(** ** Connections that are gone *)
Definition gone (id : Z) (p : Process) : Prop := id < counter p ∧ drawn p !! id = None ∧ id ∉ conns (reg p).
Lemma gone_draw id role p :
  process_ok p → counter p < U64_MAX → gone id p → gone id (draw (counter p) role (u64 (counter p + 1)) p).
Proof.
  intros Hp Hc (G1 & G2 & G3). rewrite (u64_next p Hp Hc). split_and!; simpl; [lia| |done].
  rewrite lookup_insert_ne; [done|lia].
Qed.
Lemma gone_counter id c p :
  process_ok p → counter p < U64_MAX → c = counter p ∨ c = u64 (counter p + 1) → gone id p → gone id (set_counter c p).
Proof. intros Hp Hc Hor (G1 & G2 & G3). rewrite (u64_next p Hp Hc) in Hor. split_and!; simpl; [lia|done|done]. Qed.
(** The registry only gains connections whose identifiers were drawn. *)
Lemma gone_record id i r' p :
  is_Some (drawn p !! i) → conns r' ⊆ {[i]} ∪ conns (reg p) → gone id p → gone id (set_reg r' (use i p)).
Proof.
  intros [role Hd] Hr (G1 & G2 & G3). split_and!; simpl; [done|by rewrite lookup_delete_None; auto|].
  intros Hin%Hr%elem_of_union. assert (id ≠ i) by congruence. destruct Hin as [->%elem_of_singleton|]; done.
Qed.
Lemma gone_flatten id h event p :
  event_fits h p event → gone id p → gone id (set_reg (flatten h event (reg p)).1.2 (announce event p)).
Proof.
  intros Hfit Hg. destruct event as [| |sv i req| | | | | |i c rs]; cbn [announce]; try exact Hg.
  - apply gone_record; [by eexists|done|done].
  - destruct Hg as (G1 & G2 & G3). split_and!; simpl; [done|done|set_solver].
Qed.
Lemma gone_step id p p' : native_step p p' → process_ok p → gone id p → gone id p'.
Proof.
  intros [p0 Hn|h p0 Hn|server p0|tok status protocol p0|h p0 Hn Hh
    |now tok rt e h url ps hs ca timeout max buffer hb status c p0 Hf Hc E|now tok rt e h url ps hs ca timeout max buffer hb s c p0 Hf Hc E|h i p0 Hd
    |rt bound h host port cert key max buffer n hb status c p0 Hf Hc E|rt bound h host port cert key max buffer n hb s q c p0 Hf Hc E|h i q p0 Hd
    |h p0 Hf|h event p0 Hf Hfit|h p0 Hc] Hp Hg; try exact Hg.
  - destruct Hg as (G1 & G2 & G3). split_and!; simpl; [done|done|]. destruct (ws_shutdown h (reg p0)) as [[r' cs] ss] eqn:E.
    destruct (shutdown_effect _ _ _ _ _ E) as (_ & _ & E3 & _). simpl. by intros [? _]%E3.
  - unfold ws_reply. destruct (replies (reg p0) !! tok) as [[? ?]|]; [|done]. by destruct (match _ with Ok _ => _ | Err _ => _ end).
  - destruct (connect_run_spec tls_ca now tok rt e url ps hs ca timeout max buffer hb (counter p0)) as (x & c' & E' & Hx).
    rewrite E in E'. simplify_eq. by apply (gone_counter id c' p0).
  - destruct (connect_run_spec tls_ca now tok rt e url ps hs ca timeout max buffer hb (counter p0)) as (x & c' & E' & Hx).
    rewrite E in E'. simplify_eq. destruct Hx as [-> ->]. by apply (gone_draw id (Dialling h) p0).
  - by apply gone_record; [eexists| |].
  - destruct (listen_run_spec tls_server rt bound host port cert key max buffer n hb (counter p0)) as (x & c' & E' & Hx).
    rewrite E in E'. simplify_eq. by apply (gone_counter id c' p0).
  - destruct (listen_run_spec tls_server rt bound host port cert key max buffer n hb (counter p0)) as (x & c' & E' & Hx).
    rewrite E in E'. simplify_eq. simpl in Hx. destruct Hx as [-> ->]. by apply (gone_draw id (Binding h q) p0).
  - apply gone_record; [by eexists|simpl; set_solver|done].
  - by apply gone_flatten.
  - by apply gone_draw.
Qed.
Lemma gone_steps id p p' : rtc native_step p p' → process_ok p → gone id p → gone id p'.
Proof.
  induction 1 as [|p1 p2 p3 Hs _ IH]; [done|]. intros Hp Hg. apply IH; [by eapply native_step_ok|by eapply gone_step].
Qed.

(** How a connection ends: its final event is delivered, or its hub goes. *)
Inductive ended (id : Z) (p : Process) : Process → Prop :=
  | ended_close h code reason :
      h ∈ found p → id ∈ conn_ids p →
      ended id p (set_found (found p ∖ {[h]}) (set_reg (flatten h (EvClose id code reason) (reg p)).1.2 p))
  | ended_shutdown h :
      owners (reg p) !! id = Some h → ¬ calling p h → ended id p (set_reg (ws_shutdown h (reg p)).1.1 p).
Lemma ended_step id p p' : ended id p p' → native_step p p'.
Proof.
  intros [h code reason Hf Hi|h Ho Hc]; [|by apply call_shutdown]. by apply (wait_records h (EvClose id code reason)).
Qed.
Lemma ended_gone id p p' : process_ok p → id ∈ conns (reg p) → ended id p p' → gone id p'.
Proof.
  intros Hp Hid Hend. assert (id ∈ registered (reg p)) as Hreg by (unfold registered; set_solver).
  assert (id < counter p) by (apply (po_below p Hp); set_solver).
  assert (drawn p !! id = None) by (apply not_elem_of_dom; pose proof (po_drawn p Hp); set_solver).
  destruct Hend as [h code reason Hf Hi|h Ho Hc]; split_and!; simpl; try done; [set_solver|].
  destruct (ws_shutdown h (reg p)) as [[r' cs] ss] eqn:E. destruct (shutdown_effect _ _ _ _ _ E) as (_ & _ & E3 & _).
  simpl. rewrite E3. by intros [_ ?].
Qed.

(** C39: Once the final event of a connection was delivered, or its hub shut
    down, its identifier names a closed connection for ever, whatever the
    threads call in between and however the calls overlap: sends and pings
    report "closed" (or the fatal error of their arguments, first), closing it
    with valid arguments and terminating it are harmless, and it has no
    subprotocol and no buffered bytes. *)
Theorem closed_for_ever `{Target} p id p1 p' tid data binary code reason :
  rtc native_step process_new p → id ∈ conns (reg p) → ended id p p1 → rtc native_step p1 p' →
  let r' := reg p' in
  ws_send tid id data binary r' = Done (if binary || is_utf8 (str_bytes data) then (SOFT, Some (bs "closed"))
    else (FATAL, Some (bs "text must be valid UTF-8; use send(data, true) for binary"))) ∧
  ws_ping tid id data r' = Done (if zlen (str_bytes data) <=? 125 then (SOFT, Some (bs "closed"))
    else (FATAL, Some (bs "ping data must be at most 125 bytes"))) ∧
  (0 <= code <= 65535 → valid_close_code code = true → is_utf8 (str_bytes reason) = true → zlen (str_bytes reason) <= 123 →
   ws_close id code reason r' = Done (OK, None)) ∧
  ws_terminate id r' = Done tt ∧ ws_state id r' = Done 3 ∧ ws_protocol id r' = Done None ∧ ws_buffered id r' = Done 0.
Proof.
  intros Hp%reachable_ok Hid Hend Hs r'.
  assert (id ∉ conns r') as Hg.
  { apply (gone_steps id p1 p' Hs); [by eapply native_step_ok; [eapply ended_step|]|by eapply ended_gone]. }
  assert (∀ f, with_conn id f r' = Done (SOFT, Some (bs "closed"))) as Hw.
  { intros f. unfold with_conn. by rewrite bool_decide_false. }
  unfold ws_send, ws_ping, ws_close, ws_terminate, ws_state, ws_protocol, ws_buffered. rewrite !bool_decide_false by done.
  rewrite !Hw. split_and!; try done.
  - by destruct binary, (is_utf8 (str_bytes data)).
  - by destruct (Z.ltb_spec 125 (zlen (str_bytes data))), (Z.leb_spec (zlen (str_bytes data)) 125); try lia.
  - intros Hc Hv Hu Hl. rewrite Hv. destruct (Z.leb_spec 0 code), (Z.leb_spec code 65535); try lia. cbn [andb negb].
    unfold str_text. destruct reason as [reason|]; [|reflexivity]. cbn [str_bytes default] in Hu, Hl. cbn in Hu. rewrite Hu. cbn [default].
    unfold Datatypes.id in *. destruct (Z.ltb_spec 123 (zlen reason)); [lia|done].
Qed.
+---+
### What needs to be done
Note how many lines of the listing above contain the string "role", and give that number with nothing added.

### Answer box
3